WORK REQUIRED
Word for word, set down every line of the entries below from the line with "layout_ok t nb -> alen rec = tm_record_size t -> copy_values" to the line with "assert (Hk8 : k", including both, and no other line.

START DATA SUPPLIED

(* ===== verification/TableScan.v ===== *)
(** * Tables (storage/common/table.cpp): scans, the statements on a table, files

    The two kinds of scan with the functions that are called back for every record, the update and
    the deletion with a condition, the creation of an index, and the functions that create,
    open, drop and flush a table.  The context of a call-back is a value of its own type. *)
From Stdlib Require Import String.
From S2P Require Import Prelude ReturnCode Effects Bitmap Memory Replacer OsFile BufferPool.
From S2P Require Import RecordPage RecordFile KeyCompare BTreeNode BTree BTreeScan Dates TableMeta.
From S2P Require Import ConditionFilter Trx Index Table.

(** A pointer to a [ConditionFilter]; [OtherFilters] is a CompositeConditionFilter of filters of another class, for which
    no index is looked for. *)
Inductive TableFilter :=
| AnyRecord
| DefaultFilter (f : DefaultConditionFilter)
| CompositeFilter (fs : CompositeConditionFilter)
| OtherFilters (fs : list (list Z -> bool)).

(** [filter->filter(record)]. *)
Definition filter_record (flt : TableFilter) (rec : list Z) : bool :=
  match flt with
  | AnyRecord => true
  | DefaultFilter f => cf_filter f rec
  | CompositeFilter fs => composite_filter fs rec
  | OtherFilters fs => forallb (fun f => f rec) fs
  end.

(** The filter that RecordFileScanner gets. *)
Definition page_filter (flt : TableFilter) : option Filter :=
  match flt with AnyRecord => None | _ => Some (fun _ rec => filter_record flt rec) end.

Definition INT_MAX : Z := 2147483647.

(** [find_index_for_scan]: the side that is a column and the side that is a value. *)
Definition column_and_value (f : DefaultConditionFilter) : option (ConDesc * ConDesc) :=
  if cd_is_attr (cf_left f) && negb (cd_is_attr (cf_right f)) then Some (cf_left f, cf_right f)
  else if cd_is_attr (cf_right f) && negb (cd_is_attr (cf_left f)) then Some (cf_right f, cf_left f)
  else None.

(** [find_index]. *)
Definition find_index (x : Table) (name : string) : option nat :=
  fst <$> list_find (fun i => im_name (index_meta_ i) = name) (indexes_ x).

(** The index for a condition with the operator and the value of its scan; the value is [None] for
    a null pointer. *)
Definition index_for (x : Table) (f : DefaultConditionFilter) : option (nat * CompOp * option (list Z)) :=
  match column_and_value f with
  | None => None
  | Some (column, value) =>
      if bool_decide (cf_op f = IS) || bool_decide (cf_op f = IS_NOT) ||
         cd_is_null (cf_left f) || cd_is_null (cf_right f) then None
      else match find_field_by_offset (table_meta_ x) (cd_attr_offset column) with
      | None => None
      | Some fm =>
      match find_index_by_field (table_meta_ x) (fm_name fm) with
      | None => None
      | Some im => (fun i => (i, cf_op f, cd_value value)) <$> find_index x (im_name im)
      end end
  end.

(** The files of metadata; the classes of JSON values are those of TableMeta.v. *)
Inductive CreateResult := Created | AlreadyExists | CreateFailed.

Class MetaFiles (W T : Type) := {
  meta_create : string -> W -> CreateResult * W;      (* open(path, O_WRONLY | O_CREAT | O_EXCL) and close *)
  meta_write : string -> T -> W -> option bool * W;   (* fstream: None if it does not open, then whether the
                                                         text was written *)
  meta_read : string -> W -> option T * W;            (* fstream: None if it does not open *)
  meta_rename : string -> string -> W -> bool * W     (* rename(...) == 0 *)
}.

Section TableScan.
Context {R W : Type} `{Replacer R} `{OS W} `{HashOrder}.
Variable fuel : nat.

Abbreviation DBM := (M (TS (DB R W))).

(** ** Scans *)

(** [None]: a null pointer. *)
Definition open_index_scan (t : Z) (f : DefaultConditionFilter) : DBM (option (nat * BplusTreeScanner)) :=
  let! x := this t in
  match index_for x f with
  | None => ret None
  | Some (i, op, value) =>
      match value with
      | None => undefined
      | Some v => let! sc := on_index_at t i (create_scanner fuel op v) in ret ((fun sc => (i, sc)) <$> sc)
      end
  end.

END DATA SUPPLIED
START DATA SUPPLIED

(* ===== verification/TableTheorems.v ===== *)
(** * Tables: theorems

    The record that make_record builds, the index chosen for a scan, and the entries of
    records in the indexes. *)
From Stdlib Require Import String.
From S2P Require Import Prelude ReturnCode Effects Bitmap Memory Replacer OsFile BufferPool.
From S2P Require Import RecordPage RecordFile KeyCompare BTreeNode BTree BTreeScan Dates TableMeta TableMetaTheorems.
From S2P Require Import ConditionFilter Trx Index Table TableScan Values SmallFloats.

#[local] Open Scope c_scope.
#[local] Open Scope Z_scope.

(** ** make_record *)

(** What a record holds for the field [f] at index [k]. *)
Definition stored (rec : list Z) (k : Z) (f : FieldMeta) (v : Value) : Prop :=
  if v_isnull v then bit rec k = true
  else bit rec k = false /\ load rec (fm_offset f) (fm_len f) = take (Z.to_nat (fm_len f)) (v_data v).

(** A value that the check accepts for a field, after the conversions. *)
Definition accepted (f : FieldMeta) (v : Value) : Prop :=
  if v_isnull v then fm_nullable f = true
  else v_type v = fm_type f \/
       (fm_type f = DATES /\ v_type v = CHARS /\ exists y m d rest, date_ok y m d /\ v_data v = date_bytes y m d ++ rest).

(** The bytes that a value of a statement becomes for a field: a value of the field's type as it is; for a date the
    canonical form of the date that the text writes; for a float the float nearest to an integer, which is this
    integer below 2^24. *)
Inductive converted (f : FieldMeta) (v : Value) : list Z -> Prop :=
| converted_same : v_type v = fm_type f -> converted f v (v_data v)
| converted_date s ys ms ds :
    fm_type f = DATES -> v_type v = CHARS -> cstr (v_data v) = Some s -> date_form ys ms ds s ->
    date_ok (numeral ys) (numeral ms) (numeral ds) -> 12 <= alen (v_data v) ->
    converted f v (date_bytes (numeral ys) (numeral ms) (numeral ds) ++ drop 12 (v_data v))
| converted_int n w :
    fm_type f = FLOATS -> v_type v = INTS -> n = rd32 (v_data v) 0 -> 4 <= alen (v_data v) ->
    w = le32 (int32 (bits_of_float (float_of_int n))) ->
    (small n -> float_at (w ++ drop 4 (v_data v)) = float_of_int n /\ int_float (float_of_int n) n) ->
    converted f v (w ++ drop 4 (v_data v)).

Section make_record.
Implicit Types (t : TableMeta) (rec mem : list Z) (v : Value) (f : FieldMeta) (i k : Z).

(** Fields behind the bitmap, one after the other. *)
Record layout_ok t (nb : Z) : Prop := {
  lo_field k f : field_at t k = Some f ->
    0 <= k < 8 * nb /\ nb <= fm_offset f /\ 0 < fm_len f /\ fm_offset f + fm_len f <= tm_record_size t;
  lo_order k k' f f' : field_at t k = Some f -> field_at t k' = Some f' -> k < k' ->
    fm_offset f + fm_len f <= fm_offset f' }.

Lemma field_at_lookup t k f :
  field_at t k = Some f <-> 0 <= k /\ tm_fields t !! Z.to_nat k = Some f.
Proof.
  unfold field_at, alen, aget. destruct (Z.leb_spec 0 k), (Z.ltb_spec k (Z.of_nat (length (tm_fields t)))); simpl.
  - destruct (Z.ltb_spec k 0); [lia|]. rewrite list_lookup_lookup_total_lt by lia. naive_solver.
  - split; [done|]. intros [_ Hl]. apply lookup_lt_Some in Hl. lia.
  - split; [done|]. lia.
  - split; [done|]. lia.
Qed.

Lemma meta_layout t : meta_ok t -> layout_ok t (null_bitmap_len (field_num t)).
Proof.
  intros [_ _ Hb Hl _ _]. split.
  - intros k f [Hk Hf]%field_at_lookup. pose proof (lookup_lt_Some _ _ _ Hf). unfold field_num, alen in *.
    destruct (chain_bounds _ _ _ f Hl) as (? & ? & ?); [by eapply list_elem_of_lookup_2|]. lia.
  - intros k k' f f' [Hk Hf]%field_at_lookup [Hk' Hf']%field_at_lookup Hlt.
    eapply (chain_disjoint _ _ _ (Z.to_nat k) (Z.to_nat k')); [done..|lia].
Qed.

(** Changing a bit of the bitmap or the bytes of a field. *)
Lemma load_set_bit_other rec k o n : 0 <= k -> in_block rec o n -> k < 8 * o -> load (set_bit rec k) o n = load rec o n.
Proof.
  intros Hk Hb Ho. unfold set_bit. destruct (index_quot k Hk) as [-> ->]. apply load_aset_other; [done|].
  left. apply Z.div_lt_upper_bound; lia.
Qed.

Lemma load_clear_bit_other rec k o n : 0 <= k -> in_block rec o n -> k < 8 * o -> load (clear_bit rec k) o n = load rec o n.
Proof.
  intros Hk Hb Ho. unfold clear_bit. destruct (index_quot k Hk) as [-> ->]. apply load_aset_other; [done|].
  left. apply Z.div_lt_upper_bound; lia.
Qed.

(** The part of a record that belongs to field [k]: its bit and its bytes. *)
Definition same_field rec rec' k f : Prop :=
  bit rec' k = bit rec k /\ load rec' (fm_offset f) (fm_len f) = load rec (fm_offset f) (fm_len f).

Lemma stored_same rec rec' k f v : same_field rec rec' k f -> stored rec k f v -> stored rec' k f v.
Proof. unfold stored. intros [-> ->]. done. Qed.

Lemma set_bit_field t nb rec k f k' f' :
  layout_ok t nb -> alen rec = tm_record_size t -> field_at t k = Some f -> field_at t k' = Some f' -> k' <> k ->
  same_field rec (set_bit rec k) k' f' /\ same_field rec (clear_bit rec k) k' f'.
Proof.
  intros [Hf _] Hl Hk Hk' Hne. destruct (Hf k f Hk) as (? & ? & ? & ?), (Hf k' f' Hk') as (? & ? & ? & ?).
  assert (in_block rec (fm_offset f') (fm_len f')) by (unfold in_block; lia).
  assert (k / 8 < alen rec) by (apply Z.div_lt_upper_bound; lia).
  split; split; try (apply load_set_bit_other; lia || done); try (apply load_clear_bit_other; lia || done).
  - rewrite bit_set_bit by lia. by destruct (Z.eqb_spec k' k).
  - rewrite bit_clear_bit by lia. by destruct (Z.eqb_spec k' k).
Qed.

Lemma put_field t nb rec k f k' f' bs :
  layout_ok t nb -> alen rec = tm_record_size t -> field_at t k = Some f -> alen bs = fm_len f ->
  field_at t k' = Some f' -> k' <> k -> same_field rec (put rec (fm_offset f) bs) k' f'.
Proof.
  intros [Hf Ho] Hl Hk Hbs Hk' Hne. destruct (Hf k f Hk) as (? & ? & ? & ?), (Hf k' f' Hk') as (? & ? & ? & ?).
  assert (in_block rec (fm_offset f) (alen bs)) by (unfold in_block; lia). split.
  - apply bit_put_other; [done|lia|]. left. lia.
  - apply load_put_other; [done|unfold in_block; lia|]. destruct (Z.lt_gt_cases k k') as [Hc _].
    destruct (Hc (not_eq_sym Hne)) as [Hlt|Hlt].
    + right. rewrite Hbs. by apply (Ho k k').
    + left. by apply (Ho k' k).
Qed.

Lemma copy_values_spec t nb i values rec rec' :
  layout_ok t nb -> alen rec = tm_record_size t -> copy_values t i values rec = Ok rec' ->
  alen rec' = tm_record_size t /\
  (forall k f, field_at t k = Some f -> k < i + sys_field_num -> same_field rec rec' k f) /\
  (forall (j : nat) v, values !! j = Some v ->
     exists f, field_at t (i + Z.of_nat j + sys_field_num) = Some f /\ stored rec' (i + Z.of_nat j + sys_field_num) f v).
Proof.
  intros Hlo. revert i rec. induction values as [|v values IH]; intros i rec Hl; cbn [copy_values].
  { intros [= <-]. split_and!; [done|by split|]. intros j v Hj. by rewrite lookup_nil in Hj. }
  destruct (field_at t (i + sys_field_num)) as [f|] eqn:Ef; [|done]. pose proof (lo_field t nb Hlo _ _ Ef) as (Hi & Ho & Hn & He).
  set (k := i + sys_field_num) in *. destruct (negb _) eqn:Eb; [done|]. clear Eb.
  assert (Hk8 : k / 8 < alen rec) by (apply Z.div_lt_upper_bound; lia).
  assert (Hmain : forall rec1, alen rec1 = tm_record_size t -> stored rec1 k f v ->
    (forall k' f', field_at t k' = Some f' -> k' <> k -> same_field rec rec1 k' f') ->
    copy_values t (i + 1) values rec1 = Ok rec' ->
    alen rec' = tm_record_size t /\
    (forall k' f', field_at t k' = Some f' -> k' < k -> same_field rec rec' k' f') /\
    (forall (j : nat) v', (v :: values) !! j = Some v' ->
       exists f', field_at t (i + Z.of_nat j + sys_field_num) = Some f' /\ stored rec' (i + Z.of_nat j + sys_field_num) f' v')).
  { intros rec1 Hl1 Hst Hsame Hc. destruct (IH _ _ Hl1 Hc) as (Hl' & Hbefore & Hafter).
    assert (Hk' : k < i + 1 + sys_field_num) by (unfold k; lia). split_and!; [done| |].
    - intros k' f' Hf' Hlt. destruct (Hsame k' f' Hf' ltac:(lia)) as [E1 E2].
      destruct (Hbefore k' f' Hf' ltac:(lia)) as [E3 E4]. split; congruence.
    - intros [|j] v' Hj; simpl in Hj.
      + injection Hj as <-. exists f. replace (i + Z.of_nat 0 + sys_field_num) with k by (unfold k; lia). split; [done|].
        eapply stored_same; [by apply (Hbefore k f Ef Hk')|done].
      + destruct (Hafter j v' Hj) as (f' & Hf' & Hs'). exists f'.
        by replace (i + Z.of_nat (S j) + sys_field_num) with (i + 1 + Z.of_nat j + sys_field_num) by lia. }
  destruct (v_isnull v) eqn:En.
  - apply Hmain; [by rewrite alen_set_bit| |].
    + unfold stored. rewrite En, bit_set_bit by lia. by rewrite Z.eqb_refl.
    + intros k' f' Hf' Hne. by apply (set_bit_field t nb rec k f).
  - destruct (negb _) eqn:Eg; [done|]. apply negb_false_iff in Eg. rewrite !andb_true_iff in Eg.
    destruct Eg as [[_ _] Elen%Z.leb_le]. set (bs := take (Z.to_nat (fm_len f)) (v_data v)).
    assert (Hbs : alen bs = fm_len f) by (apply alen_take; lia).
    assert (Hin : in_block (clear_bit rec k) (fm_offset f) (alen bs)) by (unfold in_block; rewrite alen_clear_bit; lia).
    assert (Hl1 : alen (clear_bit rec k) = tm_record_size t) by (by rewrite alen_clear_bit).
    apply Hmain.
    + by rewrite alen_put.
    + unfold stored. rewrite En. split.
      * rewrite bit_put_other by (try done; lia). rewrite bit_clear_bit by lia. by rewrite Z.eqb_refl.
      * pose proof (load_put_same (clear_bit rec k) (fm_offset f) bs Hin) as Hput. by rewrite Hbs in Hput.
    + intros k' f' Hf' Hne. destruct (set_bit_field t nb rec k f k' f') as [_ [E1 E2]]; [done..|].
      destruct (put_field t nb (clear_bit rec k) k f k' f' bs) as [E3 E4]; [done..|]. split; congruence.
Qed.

END DATA SUPPLIED

RESPONSE BOX
  layout_ok t nb -> alen rec = tm_record_size t -> copy_values t i values rec = Ok rec' ->
  alen rec' = tm_record_size t /\
  (forall k f, field_at t k = Some f -> k < i + sys_field_num -> same_field rec rec' k f) /\
  (forall (j : nat) v, values !! j = Some v ->
     exists f, field_at t (i + Z.of_nat j + sys_field_num) = Some f /\ stored rec' (i + Z.of_nat j + sys_field_num) f v).
Proof.
  intros Hlo. revert i rec. induction values as [|v values IH]; intros i rec Hl; cbn [copy_values].
  { intros [= <-]. split_and!; [done|by split|]. intros j v Hj. by rewrite lookup_nil in Hj. }
  destruct (field_at t (i + sys_field_num)) as [f|] eqn:Ef; [|done]. pose proof (lo_field t nb Hlo _ _ Ef) as (Hi & Ho & Hn & He).
  set (k := i + sys_field_num) in *. destruct (negb _) eqn:Eb; [done|]. clear Eb.
  assert (Hk8 : k / 8 < alen rec) by (apply Z.div_lt_upper_bound; lia).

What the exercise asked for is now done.